### EXERCISE DETAILS
Look through the listing for the word "vertexHoplength". Copy each line that has it.

### DATA FOR THIS TASK
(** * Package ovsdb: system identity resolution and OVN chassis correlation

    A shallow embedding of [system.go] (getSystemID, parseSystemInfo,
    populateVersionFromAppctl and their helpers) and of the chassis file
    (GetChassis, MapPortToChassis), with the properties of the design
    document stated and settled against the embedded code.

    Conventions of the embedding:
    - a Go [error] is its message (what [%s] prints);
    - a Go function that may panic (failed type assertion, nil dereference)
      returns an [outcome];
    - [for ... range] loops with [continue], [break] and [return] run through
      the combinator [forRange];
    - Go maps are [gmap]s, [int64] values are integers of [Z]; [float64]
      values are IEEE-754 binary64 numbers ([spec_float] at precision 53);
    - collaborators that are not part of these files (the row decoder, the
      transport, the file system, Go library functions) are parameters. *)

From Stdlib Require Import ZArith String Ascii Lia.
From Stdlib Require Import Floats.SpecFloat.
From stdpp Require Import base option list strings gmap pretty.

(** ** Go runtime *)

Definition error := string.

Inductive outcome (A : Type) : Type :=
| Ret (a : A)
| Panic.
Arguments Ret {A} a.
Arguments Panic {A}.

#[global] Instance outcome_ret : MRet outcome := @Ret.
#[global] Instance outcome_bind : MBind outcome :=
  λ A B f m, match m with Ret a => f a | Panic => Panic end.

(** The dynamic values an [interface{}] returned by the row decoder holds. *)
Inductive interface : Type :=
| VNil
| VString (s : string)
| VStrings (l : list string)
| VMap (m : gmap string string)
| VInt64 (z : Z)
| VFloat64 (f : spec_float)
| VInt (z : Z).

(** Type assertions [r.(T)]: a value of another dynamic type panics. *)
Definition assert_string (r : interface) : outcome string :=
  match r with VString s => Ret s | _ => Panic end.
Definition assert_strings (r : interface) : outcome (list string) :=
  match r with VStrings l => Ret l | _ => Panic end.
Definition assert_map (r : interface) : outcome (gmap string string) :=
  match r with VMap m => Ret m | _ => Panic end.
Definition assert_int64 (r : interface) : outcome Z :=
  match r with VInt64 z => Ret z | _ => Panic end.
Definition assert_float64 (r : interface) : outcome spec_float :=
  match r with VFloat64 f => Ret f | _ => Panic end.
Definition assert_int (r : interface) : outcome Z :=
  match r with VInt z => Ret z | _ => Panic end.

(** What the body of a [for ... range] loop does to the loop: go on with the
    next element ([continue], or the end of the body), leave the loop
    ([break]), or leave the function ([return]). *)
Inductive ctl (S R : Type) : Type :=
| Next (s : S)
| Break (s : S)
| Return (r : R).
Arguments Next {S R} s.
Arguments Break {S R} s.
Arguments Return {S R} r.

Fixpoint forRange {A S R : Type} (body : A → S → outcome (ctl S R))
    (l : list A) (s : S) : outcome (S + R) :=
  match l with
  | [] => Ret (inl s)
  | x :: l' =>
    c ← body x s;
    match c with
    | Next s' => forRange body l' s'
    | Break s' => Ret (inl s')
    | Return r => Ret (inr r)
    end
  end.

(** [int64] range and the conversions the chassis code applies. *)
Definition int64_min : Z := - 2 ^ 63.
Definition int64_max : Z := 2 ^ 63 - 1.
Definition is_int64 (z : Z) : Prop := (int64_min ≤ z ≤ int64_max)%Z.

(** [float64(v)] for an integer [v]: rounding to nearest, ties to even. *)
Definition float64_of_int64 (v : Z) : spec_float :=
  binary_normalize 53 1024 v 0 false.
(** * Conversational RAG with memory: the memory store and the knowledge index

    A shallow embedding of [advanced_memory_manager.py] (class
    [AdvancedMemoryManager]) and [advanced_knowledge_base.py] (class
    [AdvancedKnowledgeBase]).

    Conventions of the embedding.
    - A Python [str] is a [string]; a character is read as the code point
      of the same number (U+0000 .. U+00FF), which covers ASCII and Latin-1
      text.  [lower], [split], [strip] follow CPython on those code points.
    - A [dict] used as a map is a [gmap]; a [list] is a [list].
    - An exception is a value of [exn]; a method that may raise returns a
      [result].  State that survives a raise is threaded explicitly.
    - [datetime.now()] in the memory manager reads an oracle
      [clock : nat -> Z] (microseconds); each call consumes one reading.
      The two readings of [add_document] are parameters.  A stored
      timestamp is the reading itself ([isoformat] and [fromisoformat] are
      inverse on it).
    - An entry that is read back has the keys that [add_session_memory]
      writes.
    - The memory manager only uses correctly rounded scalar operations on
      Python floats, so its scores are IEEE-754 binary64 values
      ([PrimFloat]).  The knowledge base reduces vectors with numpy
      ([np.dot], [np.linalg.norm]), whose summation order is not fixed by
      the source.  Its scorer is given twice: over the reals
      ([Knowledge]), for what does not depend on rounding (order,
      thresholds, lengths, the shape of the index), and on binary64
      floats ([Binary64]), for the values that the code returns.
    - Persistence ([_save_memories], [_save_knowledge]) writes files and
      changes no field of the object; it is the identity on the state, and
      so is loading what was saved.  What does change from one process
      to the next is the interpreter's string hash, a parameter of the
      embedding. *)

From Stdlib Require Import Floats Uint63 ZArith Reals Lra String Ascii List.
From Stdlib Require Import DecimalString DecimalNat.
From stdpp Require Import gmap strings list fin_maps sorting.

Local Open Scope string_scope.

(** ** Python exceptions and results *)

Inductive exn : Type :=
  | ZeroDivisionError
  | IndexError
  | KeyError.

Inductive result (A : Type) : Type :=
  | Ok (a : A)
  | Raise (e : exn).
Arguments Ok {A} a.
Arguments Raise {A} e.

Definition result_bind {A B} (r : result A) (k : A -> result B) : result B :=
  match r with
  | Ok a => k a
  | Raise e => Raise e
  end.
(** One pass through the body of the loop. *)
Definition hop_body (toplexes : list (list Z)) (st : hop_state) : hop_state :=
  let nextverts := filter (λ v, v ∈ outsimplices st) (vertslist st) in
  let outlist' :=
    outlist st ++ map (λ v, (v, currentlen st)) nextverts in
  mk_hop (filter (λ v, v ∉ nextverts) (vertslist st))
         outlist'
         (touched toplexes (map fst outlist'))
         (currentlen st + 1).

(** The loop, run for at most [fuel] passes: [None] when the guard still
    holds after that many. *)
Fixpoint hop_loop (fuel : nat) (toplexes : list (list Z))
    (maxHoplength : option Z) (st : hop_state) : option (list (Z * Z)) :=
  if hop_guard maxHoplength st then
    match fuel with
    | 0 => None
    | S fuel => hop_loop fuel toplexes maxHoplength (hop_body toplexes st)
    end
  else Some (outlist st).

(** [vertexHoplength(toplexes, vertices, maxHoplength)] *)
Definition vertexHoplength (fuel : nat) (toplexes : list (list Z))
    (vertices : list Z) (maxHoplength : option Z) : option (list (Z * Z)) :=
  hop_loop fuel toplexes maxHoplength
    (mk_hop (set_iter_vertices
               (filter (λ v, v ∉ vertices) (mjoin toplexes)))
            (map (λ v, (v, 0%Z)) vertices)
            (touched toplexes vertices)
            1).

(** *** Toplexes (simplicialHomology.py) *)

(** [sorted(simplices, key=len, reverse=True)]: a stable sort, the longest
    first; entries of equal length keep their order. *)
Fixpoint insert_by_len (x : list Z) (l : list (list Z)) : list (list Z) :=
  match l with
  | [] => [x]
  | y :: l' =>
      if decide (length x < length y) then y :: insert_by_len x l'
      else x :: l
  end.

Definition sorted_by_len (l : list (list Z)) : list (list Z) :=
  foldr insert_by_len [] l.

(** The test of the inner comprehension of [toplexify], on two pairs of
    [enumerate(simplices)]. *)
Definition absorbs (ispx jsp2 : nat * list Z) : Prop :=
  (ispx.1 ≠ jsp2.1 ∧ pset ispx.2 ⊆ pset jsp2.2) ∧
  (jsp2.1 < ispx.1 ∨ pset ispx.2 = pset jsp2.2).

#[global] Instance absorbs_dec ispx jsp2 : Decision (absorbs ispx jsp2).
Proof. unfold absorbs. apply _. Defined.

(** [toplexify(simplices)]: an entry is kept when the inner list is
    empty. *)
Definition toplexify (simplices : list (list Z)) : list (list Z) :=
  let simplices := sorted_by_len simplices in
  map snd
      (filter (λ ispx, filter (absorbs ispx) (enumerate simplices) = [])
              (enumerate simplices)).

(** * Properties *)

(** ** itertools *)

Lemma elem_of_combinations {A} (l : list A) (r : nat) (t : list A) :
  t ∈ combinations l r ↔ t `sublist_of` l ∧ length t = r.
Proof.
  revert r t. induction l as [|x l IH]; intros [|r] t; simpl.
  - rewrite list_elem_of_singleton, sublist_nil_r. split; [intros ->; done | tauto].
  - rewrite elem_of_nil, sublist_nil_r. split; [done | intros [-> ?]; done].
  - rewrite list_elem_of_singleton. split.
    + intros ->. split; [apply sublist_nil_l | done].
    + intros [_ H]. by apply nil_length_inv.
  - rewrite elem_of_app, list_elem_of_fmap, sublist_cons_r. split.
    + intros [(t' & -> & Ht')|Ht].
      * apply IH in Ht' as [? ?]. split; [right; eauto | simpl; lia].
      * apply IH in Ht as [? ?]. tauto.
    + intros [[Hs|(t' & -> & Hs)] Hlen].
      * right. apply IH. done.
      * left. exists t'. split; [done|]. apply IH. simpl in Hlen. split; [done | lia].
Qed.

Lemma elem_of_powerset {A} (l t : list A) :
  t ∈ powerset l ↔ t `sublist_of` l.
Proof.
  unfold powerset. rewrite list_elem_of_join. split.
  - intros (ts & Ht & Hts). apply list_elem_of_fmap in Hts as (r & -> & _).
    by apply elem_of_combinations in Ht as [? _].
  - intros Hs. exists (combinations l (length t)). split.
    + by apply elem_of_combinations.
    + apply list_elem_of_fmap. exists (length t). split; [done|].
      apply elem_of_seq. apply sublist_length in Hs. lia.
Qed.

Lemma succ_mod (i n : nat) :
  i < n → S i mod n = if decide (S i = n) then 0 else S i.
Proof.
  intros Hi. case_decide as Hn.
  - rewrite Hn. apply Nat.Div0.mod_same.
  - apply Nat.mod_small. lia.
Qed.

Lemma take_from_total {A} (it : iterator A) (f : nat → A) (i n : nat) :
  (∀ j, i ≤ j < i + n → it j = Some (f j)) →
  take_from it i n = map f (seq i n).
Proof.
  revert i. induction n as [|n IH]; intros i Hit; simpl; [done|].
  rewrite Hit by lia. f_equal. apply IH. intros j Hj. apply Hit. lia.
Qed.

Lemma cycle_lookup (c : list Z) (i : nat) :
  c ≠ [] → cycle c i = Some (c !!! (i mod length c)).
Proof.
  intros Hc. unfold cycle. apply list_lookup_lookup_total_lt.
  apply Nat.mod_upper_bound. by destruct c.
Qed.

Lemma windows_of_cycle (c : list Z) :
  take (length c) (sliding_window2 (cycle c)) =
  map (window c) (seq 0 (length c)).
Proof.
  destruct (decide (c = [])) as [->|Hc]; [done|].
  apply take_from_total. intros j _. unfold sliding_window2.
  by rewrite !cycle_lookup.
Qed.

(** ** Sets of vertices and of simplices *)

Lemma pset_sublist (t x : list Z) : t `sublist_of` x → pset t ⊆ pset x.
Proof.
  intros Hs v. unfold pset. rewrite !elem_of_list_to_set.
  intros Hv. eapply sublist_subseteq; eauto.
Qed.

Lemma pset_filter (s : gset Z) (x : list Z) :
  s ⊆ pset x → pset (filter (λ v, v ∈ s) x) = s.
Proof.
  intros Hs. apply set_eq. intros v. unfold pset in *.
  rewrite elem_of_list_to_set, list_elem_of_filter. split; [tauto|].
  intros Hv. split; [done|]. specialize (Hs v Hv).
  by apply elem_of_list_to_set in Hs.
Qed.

### TASK SOLUTION
(** [vertexHoplength(toplexes, vertices, maxHoplength)] *)
Definition vertexHoplength (fuel : nat) (toplexes : list (list Z))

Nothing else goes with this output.